Poster presentation | Open | Published:
Intensive care admission triage for a pandemic: are government tools acceptable to UK intensivists?
Critical Carevolume 15, Article number: P466 (2011)
Triage criteria recommended by various governmental bodies are part of a process to cope with increased demand for intensive care resources during a pandemic . It is unknown whether UK intensive care physicians agree with the proposed criteria that could automatically exclude a patient from receiving ICU care if adopted.
We conducted an online survey amongst the members of the UK Intensive Care Society. We asked respondents to grade their opinion about each criterion of a Department of Health (DoH) triage tool and provide some additional information about their own health. We used Cronbach's alpha (CA) to assess how close the opinions of the respondents were with regard to each criterion and each of three sets of criteria.

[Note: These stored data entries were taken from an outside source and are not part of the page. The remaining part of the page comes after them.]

(** * Snake shooter: a shallow embedding of [main.py] and its properties

    The simulation core of the game is embedded function by function:
    the grid helpers, the A* pathfinder, the pursuing agents, the trail
    of the snake, the projectiles, and the phases of one frame of the
    main cycle.  Python integers are [Z]; Python floats are idealised as
    real numbers ([R]); dictionaries and sets are stdpp's [gmap] and
    [gset]; lists and deques are lists. *)

From Stdlib Require Import ZArith List Lia Reals Lra Psatz String.
From stdpp Require Import gmap list.

Local Open Scope Z_scope.

(** ** Parameters *)

Definition RES : Z := 800.
Definition SIZE : Z := 20.
Definition CELLS : Z := RES `div` SIZE.
Definition SPEED_CELLS : Z := 15.
Definition SPEED : Z := SPEED_CELLS * SIZE.
Definition INIT_LEN : Z := 5.
Definition BULLET_SPEED : Z := 700.
Definition BULLET_RADIUS : Z := 5.

(** A cell is a pair of integers; Python writes it as a tuple [(cx, cy)]
    or as a two-element list [[cx, cy]]. *)
Abbreviation cell := (Z * Z)%type.

(** [0 <= cx < CELLS and 0 <= cy < CELLS] *)
Definition in_grid (c : cell) : bool :=
  (0 <=? c.1) && (c.1 <? CELLS) && (0 <=? c.2) && (c.2 <? CELLS).

(** [move_to_cell]: the next cell, or [None] outside the grid. *)
Definition move_to_cell (xc yc dx dy : Z) : option cell :=
  let nx := xc + dx in
  let ny := yc + dy in
  if (nx <? 0) || (nx >=? CELLS) || (ny <? 0) || (ny >=? CELLS) then None
  else Some (nx, ny).

(** [can_turn]: a turn is refused only for the exact opposite. *)
Definition can_turn (current new : Z * Z) : bool :=
  negb ((current.1 =? - new.1) && (current.2 =? - new.2)).

(** ** The pathfinder *)

Module Astar.

(** Heap entries are the tuples [(f, g, (x, y))]; [heapq] orders them as
    Python orders tuples, lexicographically. *)
Definition entry : Type := Z * Z * cell.

Definition entry_ltb (a b : entry) : bool :=
  let '(fa, ga, (xa, ya)) := a in
  let '(fb, gb, (xb, yb)) := b in
  (fa <? fb) || ((fa =? fb) &&
    ((ga <? gb) || ((ga =? gb) &&
      ((xa <? xb) || ((xa =? xb) && (ya <? yb)))))).

(** The heap is kept as the collection of its entries; [heappush] adds
    one and [heappop] takes the least one out. *)
Definition heappush (h : list entry) (e : entry) : list entry := e :: h.

Fixpoint heap_min (m : entry) (h : list entry) : entry :=
  match h with
  | [] => m
  | e :: h' => heap_min (if entry_ltb e m then e else m) h'
  end.

Fixpoint heap_remove (m : entry) (h : list entry) : list entry :=
  match h with
  | [] => []
  | e :: h' => if decide (e = m) then h' else e :: heap_remove m h'
  end.

Definition heappop (h : list entry) : option (entry * list entry) :=
  match h with
  | [] => None
  | e :: h' => let m := heap_min e h' in Some (m, heap_remove m h)
  end.

(** The state of the search: the open heap, the [came] and [g]
    dictionaries and the [visited] set. *)
Record search : Type := Search {
  openh : list entry;
  came : gmap cell cell;
  gscore : gmap cell Z;
  visited : gset cell
}.

(** [h(x, y) = abs(x - gx) + abs(y - gy)] *)
Definition heur (goal n : cell) : Z :=
  Z.abs (n.1 - goal.1) + Z.abs (n.2 - goal.2).

Definition deltas : list (Z * Z) := [(1, 0); (-1, 0); (0, 1); (0, -1)].

(** The body of [for dx, dy in ...] for one neighbour of [c]. *)
Definition relax (goal : cell) (blocked : gset cell) (c : cell) (gc : Z)
    (st : search) (d : Z * Z) : search :=
  let n : cell := (c.1 + d.1, c.2 + d.2) in
  if negb (in_grid n) then st
  else if bool_decide (n ∈ blocked) && negb (bool_decide (n = goal)) then st
  else
    let ng := gc + 1 in
    if ng <? default 1000000000 (gscore st !! n) then
      {| openh := heappush (openh st) (ng + heur goal n, ng, n);
         came := <[n := c]> (came st);
         gscore := <[n := ng]> (gscore st);
         visited := visited st |}
    else st.

Definition expand (goal : cell) (blocked : gset cell) (c : cell) (gc : Z)
    (st : search) : search :=
  fold_left (relax goal blocked c gc) deltas st.

(** [while (cx, cy) in came: cx, cy = came[(cx, cy)]; path.append(...)]:
    the cells appended after the goal.  [None] when the fuel runs out. *)
Fixpoint walk_back (fuel : nat) (cm : gmap cell cell) (c : cell)
    : option (list cell) :=
  match fuel with
  | O => None
  | S k =>
      match cm !! c with
      | None => Some []
      | Some p => (p ::.) <$> walk_back k cm p
      end
  end.

(** A chain of [came] links is never longer than the number of cells. *)
Definition RFUEL : nat := Z.to_nat (CELLS * CELLS + 1).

We used a chi-squared analysis to see whether these factors differed between intensive care consultants and nonconsultants.

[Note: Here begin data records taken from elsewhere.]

(** * BS9: the Bit Shift Assembler for the 6809 / 6309 (bs9.c)

    A shallow embedding of the parts of [bs9.c] that decide the
    specification's claims: the ROM image with its lock map ([Put]),
    the expression evaluator ([EvalOperand] and its operator tables),
    conditional assembly ([CheckCondition]), the instruction encoder's
    push/pull, relative-branch and emission paths ([ScanPushList],
    [GenerateCode], [SetInstructionLength], [Synchronize]), the
    S-record writer ([WriteS19Line], [WriteS19Format]) and the pass
    driver ([Phase2], [main]).

    Conventions.
    - A C [int] is a [Z]; where the C arithmetic can leave the 32-bit
      range the wrap-around is written out with [int_wrap].
    - A C string is a [string]; a [char *] into it is the suffix that
      starts at the pointer, so [*p] is [hd p] and [p+n] is [adv n p].
      Reading the terminator yields the NUL character.
    - The arrays [ROM], [LOCK] and [ADL] are total functions on [Z],
      updated pointwise by [wra].
    - A C function that may call [exit(1)] returns an [outcome]:
      [Done] for a normal return, [Exit] with the text given to
      [ErrorMsg] for termination of the assembler, [Stuck] where C
      leaves the behaviour undefined or the path is not embedded. *)

From Stdlib Require Import ZArith List String Ascii Bool Lia.
Import ListNotations.
Open Scope string_scope.
Open Scope Z_scope.

(* ================================================================= *)
(** ** Outcomes of calls that may terminate the assembler *)

Inductive outcome (A : Type) : Type :=
| Done (a : A)          (* the function returns *)
| Exit (msg : string)   (* ErrorMsg(msg); exit(1) *)
| Stuck (why : string)  (* undefined in C, or outside the embedded part *)
| OutOfFuel.            (* the recursion bound of the model was reached *)

Arguments Done {A} a.
Arguments Exit {A} msg.
Arguments Stuck {A} why.
Arguments OutOfFuel {A}.

Definition bind {A B : Type} (x : outcome A) (f : A -> outcome B) : outcome B :=
  match x with
  | Done a => f a
  | Exit msg => Exit msg
  | Stuck why => Stuck why
  | OutOfFuel => OutOfFuel
  end.

Notation "x <- c ;; k" := (bind c (fun x => k))
  (at level 61, c at next level, right associativity).
Notation "' pat <- c ;; k" := (bind c (fun x => match x with pat => k end))
  (at level 61, pat pattern, c at next level, right associativity).
Notation "c ;;; k" := (bind c (fun _ => k))
  (at level 61, right associativity).

(* ================================================================= *)
(** ** C integers *)

(** [#define UNDEF (int) 0xff0000] *)
Definition UNDEF : Z := 0xff0000.

(** Reduction of a mathematical integer to the value of a 32-bit [int]. *)
Definition int_wrap (z : Z) : Z := (z + 2147483648) mod 4294967296 - 2147483648.

(** Truth value of a C condition as an [int]. *)
Definition b2i (b : bool) : Z := if b then 1 else 0.

(** A C [int] used as a condition. *)
Definition truthy (z : Z) : bool := negb (z =? 0).

(* ================================================================= *)
(** ** Characters and strings of <ctype.h> and <string.h> *)

Definition code (c : ascii) : Z := Z.of_N (N_of_ascii c).
Definition chr (z : Z) : ascii := ascii_of_N (Z.to_N (z mod 256)).

Definition NUL : ascii := zero.

Definition in_range (lo hi : Z) (c : ascii) : bool :=
  (lo <=? code c) && (code c <=? hi).

Definition isdigit (c : ascii) : bool := in_range 48 57 c.
Definition isupper (c : ascii) : bool := in_range 65 90 c.
Definition islower (c : ascii) : bool := in_range 97 122 c.
Definition isalpha (c : ascii) : bool := isupper c || islower c.
Definition isalnum (c : ascii) : bool := isalpha c || isdigit c.
Definition isxdigit (c : ascii) : bool :=
  isdigit c || in_range 65 70 c || in_range 97 102 c.
Definition isspace (c : ascii) : bool := in_range 9 13 c || (code c =? 32).
Definition toupper (c : ascii) : ascii :=
  if islower c then chr (code c - 32) else c.

Definition is_char (c d : ascii) : bool := code c =? code d.

(** [*p] *)
Definition hd (p : string) : ascii :=
  match p with
  | EmptyString => NUL
  | String c _ => c
  end.

(** [p + n], for [n] up to the terminator. *)
Fixpoint adv (n : nat) (p : string) : string :=
  match n, p with
  | O, _ => p
  | S n', String _ q => adv n' q
  | S _, EmptyString => EmptyString
  end.

Definition strlen (p : string) : nat := String.length p.

(** [strchr(set, c) != NULL] for a character [c] other than NUL. *)
Fixpoint strchr (set : string) (c : ascii) : bool :=
  match set with
  | EmptyString => false
  | String d rest => is_char c d || strchr rest c
  end.

(** [strncmp(p, m, strlen(m)) == 0]: [m] is a prefix of [p]. *)
Fixpoint has_prefix (p m : string) : bool :=
  match m, p with
  | EmptyString, _ => true
  | String d m', String c p' => is_char c d && has_prefix p' m'
  | String _ _, EmptyString => false
  end.

(** [SkipSpace]:
    [if ( *p) while (isspace( *p)) ++p; return p;] *)
Fixpoint SkipSpace (p : string) : string :=
  match p with
  | EmptyString => p
  | String c q => if isspace c then SkipSpace q else p
  end.

(** [NeedChar]: the position of [c] after blanks, or NULL. *)
Definition NeedChar (p : string) (c : ascii) : option string :=
  let p := SkipSpace p in
  if is_char (hd p) c then Some p else None.

(** [isym]: characters of a symbol. *)
Definition isym (c : ascii) : bool :=
  is_char c "." || is_char c "$" || is_char c "_" || isalnum c.

(** Three-way comparison of two characters after [toupper], as in the
    loops of [StrCaseCmp] and [StrNCaseCmp]. *)
Definition cmp_upper (x y : ascii) : Z :=
  if code (toupper x) <? code (toupper y) then -1
  else if code (toupper y) <? code (toupper x) then 1
  else 0.

(** [StrNCaseCmp]:
    [for (i=0 ; i < n && i <= l && i <= m ; ++i)] compares the
    characters in upper case, the terminators included; the loop ends
    behind the first terminator. *)
Fixpoint StrNCaseCmp (a b : string) (n : nat) : Z :=
  match n with
  | O => 0
  | S n' =>
      match a, b with
      | EmptyString, EmptyString => 0
      | EmptyString, String y _ => cmp_upper NUL y
      | String x _, EmptyString => cmp_upper x NUL
      | String x a', String y b' =>
          if cmp_upper x y =? 0 then StrNCaseCmp a' b' n' else cmp_upper x y
      end
  end.

(** [StrCaseCmp]: the same loop without the bound [n]. *)
Definition StrCaseCmp (a b : string) : Z :=
  StrNCaseCmp a b (S (Nat.max (strlen a) (strlen b))).

(** [strcmp(a, b) == 0] *)
Definition streq (a b : string) : bool := String.eqb a b.

(** [strcmpword]: is [s2] a word at the start of [s1]?
    [r = StrNCaseCmp(s1,s2,l); if (r == 0 && isym(s1[l])) r = 1;] *)
Definition strcmpword (s1 s2 : string) : Z :=
  let l := strlen s2 in
  let r := StrNCaseCmp s1 s2 l in
  if (r =? 0) && isym (hd (adv l s1)) then 1 else r.

(** [StrMatch]: first position of [m] in [s], ignoring case. *)
Fixpoint match_here (s m : string) : bool :=
  match m, s with
  | EmptyString, _ => true
  | String d m', String c s' =>
      (code (toupper c) =? code (toupper d)) && match_here s' m'
  | String _ _, EmptyString => false
  end.

Fixpoint StrMatch (s m : string) : option string :=
  if match_here s m then Some s
  else match s with
       | EmptyString => None
       | String _ s' => StrMatch s' m
       end.

(* ================================================================= *)
(** ** Tables *)

(** [enum Addressing_Mode] *)
Definition AM_None      : nat := 0.
Definition AM_Inherent  : nat := 1.
Definition AM_Register  : nat := 2.
Definition AM_Relative  : nat := 3.
Definition AM_Immediate : nat := 4.
Definition AM_Direct    : nat := 5.
Definition AM_Indexed   : nat := 6.
Definition AM_Extended  : nat := 7.

(** [struct MatStruct]: a mnemonic and its opcode per addressing mode;
    entry 0 is the CPU tag, [-1] marks an unsupported mode. *)
Record MatStruct : Type := mne { Mne : string; Opc : list Z }.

A total of 550 questionnaires were returned; 182 (33.1%) were from intensive care consultants. For six of the DoH 11 criteria, the agreement score was >4/5 indicating agreement or strong agreement. For both consultants and nonconsultants, the CA was >0.8 (significant inter-responder agreement). A total 19.4% of those currently meeting exclusion criteria and 34.6% of those in good health would give up the chance of a level 3 bed voluntarily if they fulfilled one of the proposed criteria during a pandemic.

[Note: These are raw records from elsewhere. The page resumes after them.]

(** C10. Whenever the backend answers the three queries of
    [load_selectbox_options], each mapping it returns is built from a
    snapshot of its table with the last row winning: next to the
    placeholder's entry there is exactly one entry per distinct name
    stored; a row that no row of the same name follows is reached
    through its name; and, identifiers being distinct, the identifier of
    a row that a row of the same name follows is reached through no name
    at all.  This holds for the rows in the order the query returns
    them, and, the query keeping rows of one name in the order they are
    stored, for the rows in the order the table holds them. *)
Theorem options_last_row_wins (w : world) :
  Forall (λ raises : bool, raises = false) (take 3 (faults (conn w))) →
  let d := working (conn w) in
  ∃ company_opts job_opts recruiter_opts w',
    load_selectbox_options w = (Returned (company_opts, job_opts, recruiter_opts), w')
    ∧ (last_row_wins "--- Select Company ---" (company_names_query d) company_opts
       ∧ last_row_wins "--- Select Company ---" (company_names d) company_opts)
    ∧ (last_row_wins "--- Select Job ---" (job_titles_query d) job_opts
       ∧ last_row_wins "--- Select Job ---" (job_titles d) job_opts)
    ∧ (last_row_wins "--- Select Recruiter ---" (recruiter_names_query d) recruiter_opts
       ∧ last_row_wins "--- Select Recruiter ---" (recruiter_names d) recruiter_opts).
Proof.
  intros Hfs d. subst d. destruct w as [[d wk fs] ss out]. cbn [conn faults working] in *.
  assert (head fs ≠ Some true ∧ head (tail fs) ≠ Some true
          ∧ head (tail (tail fs)) ≠ Some true) as (H1 & H2 & H3).
  { destruct fs as [|b1 [|b2 [|b3 fs]]]; cbn [take] in Hfs;
      repeat match goal with
        | H : Forall _ (_ :: _) |- _ => apply Forall_cons in H as [-> H]
        end; by repeat split. }
  unfold load_selectbox_options, mbind, script_bind.
  rewrite get_options_answered by done. cbn [conn faults durable working session shown].
  rewrite get_options_answered by done. cbn [conn faults durable working session shown].
  rewrite get_options_answered by done. cbn [conn faults durable working session shown].
  eexists _, _, _, _. split; [reflexivity|].
  split_and!; apply fill_options_last_row_wins; intros k;
    first [reflexivity | apply last_id_of_order_by].
Qed.

Lemma options_last_row_wins_witness :
  let d := five_jobs in
  ∃ company_opts job_opts recruiter_opts w',
    load_selectbox_options (healthy five_jobs)
      = (Returned (company_opts, job_opts, recruiter_opts), w')
    ∧ (last_row_wins "--- Select Company ---" (company_names_query d) company_opts
       ∧ last_row_wins "--- Select Company ---" (company_names d) company_opts)
    ∧ (last_row_wins "--- Select Job ---" (job_titles_query d) job_opts
       ∧ last_row_wins "--- Select Job ---" (job_titles d) job_opts)
    ∧ (last_row_wins "--- Select Recruiter ---" (recruiter_names_query d) recruiter_opts
       ∧ last_row_wins "--- Select Recruiter ---" (recruiter_names d) recruiter_opts).
Proof.
  apply (options_last_row_wins (healthy five_jobs)). simpl. constructor.
Defined.

(** The five jobs of the example all carry the title "Engineer": the
    job mapping has one entry for it, and it leads to the job stored
    last. *)
Example five_engineers_one_entry :
  ∃ company_opts job_opts recruiter_opts w',
    load_selectbox_options (healthy five_jobs)
      = (Returned (company_opts, job_opts, recruiter_opts), w')
    ∧ job_opts !! "Engineer" = Some (Some 5)
    ∧ (job_titles_query five_jobs).*1 = [1; 2; 3; 4; 5]
    ∧ size job_opts = 2%nat.
Proof.
  eexists _, _, _, _. split; [reflexivity|]. split_and!; by vm_compute.
Qed.

(** ** Adding a job under a new company name *)

Lemma truthy_str_nonempty (s : string) : s ≠ "" → truthy_str s = true.
Proof. intros Hs. unfold truthy_str. by rewrite bool_decide_eq_false_2. Qed.

(** C3, as the code has it. In the flow where the user types a new
    company name: when the company insert fails, no row is written, the
    stored rows are what they were, and the handler ends without
    rerunning if the rollback of [add_new_company] goes through; when
    the insert goes through and the query for the new identifier fails,
    no job is inserted and the jobs are what they were, but the new
    company row stays, committed by [add_new_company]. *)
Theorem add_job_aborts_on_company_failure (company_options_map : gmap string (option Z))
    (f : add_job_form) (w : world) :
  new_comp_name_add_job f ≠ "" →
  working (conn w) = durable (conn w) →
  let after := tab_add_job_submit company_options_map f w in
  let d := durable (conn w) in
  let d' := durable (conn after.2) in
  (write_raises (faults (conn w)) = true →
     same_rows d' d
     ∧ (rollback_raises (faults (conn w)) = false → after.1 = Returned ()))
  ∧ (∀ fs, faults (conn w) = false :: false :: true :: fs →
       after.1 = Returned ()
       ∧ jobs d' = jobs d
       ∧ companies d' = companies d ++
           [Company (next_company_id d) (new_comp_name_add_job f) "" "" "" "" (now d)]).
Proof.
  intros Hname Hclean. apply truthy_str_nonempty in Hname.
  destruct w as [[d wk fs] ss out]. simpl in Hclean. subst wk.
  cbn zeta. unfold tab_add_job_submit, add_new_company. rewrite Hname.
  split.
  - intros Hraise. cbn [conn faults] in Hraise |- *.
    destruct fs as [|[] [|[] [|[] fs]]]; try done;
      run_script; destruct (truthy_str (new_job_title f));
      (split; [apply same_rows_refl|done]).
  - intros fs' Hfs. cbn [conn faults] in Hfs. subst fs.
    run_script. by destruct (truthy_str (new_job_title f)).
Qed.

Lemma add_job_aborts_on_company_failure_witness :
  let after := tab_add_job_submit ∅ globex_form (faulty five_jobs [false; false; true]) in
  after.1 = Returned ()
  ∧ jobs (durable (conn after.2)) = jobs five_jobs
  ∧ companies (durable (conn after.2))
    = companies five_jobs ++ [Company 2 "Globex" "" "" "" "" 6].
Proof.
  refine (proj2 (add_job_aborts_on_company_failure ∅ globex_form
                   (faulty five_jobs [false; false; true]) _ _) [] _);
    [done | reflexivity | reflexivity].
Defined.

(** C3, as stated, fails: the company insert goes through, the query for
    the new identifier raises, the flow stops without a job, and the
    stored state is not what it was: it holds the new company. *)
Lemma add_job_requery_failure_leaves_company :
  let w := faulty five_jobs [false; false; true] in
  let after := tab_add_job_submit ∅ globex_form w in
  after.1 = Returned ()
  ∧ jobs (durable (conn after.2)) = jobs (durable (conn w))
  ∧ durable (conn after.2) ≠ durable (conn w)
  ∧ Company 2 "Globex" "" "" "" "" 6 ∈ companies (durable (conn after.2)).
Proof.
  cbn zeta. split_and!; [reflexivity | reflexivity | discriminate |].
  vm_compute. right. left.
Qed.

(** The query for the new identifier picks the greatest identifier among
    the companies that carry the name. *)
Lemma head_by_id_desc (l : list Z) (mx : Z) :
  mx ∈ l → Forall (λ x, x ≤ mx) l →
  head (limit 1 (order_by [desc (λ id, Some (VInt id))] l)) = Some mx.
Proof.
  intros Hin Hall.
  pose proof (order_by_sorted [desc (λ id, Some (VInt id))] l) as Hs.
  pose proof (order_by_permutation [desc (λ id, Some (VInt id))] l) as Hp.
  destruct (order_by _ l) as [|x s] eqn:Ho.
  { rewrite <- Hp in Hin. by apply elem_of_nil in Hin. }
  simpl. f_equal.
  assert (x ≤ mx) as Hle.
  { rewrite Forall_forall in Hall. apply Hall. rewrite <- Hp. left. }
  rewrite <- Hp in Hin. apply elem_of_cons in Hin as [->|Hin]; [done|].
  apply StronglySorted_inv in Hs as [_ Hx]. rewrite Forall_forall in Hx.
  pose proof (by_int_desc (λ id : Z, id) x mx (Hx mx Hin)) as Hge. simpl in Hge. lia.
Qed.

Lemma new_company_id_after_insert (d : database) (name sector_val web notes_val src : string) :
  company_ids_fresh d →
  new_company_id_query name (run_statement (InsertCompany name sector_val web notes_val src) d)
  = Some (next_company_id d).
Proof.
  intros Hfresh. unfold new_company_id_query. simpl.
  rewrite filter_app, fmap_app, filter_cons_True by done. simpl.
  apply head_by_id_desc.
  - apply elem_of_app. right. left.
  - apply Forall_app. split; [|by repeat constructor].
    apply Forall_fmap, Forall_forall. intros c Hc.
    apply list_elem_of_filter in Hc as [_ Hc].
    unfold company_ids_fresh in Hfresh. rewrite Forall_forall in Hfresh.
    specialize (Hfresh c Hc). simpl. lia.
Qed.

(** One successful run of the flow with a typed company name. *)
Lemma add_job_new_company_run (company_options_map : gmap string (option Z))
    (f : add_job_form) (w : world) :
  new_comp_name_add_job f ≠ "" →
  working (conn w) = durable (conn w) →
  company_ids_fresh (durable (conn w)) →
  let after := tab_add_job_submit company_options_map f w in
  after.1 = Raised RerunException →
  let d := durable (conn w) in
  let d' := durable (conn after.2) in
  companies d' = companies d ++
    [Company (next_company_id d) (new_comp_name_add_job f) "" "" "" "" (now d)]
  ∧ jobs d' = jobs d ++
      [Job (next_job_id d) (new_job_title f) (next_company_id d) (new_loc_add_job f)
           (new_stat_add_job f) (new_url_add_job f) (new_notes_add_job f)
           (new_date_f_add_job f) (now d + 1)]
  ∧ working (conn after.2) = d'
  ∧ next_company_id d' = next_company_id d + 1
  ∧ now d' = now d + 2.
Proof.
  intros Hname Hclean Hfresh. apply truthy_str_nonempty in Hname.
  destruct w as [[d wk fs] ss out]. simpl in Hclean, Hfresh. subst wk.
  cbn zeta. unfold tab_add_job_submit, add_new_company, add_new_job. rewrite Hname.
  pose proof (new_company_id_after_insert d (new_comp_name_add_job f) "" "" "" "" Hfresh)
    as Hq.
  destruct (truthy_str (new_job_title f)) eqn:Htitle;
    destruct (truthy_int (next_company_id d)) eqn:Hid.
  all: destruct fs as [|[] [|[] [|[] [|[] [|[] [|[] fs]]]]]];
    repeat (run_script; first [rewrite Hq | rewrite Hid | rewrite Htitle]);
    run_script; try discriminate.
  all: intros _; simpl; split_and!; try done; lia.
Qed.

Lemma company_ids_fresh_after (d d' : database) (c : company) :
  company_ids_fresh d →
  companies d' = companies d ++ [c] →
  co_company_id c = next_company_id d →
  next_company_id d' = next_company_id d + 1 →
  company_ids_fresh d'.
Proof.
  unfold company_ids_fresh. intros Hf -> Hc ->.
  apply Forall_app. split.
  - eapply Forall_impl; [done|]. simpl. intros; lia.
  - repeat constructor. lia.
Qed.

The results indicate a general acceptance of the requirement for triage but nearly 40% have significant reservations about the proposed tool. Sixty-five to 80% of respondents would not withdraw from the triage process in a pandemic even if they knew the proposed criteria would exclude them. While approximately 60% of respondents accepted the triage tool, it seems the majority would not wish it to be used to determine their own care.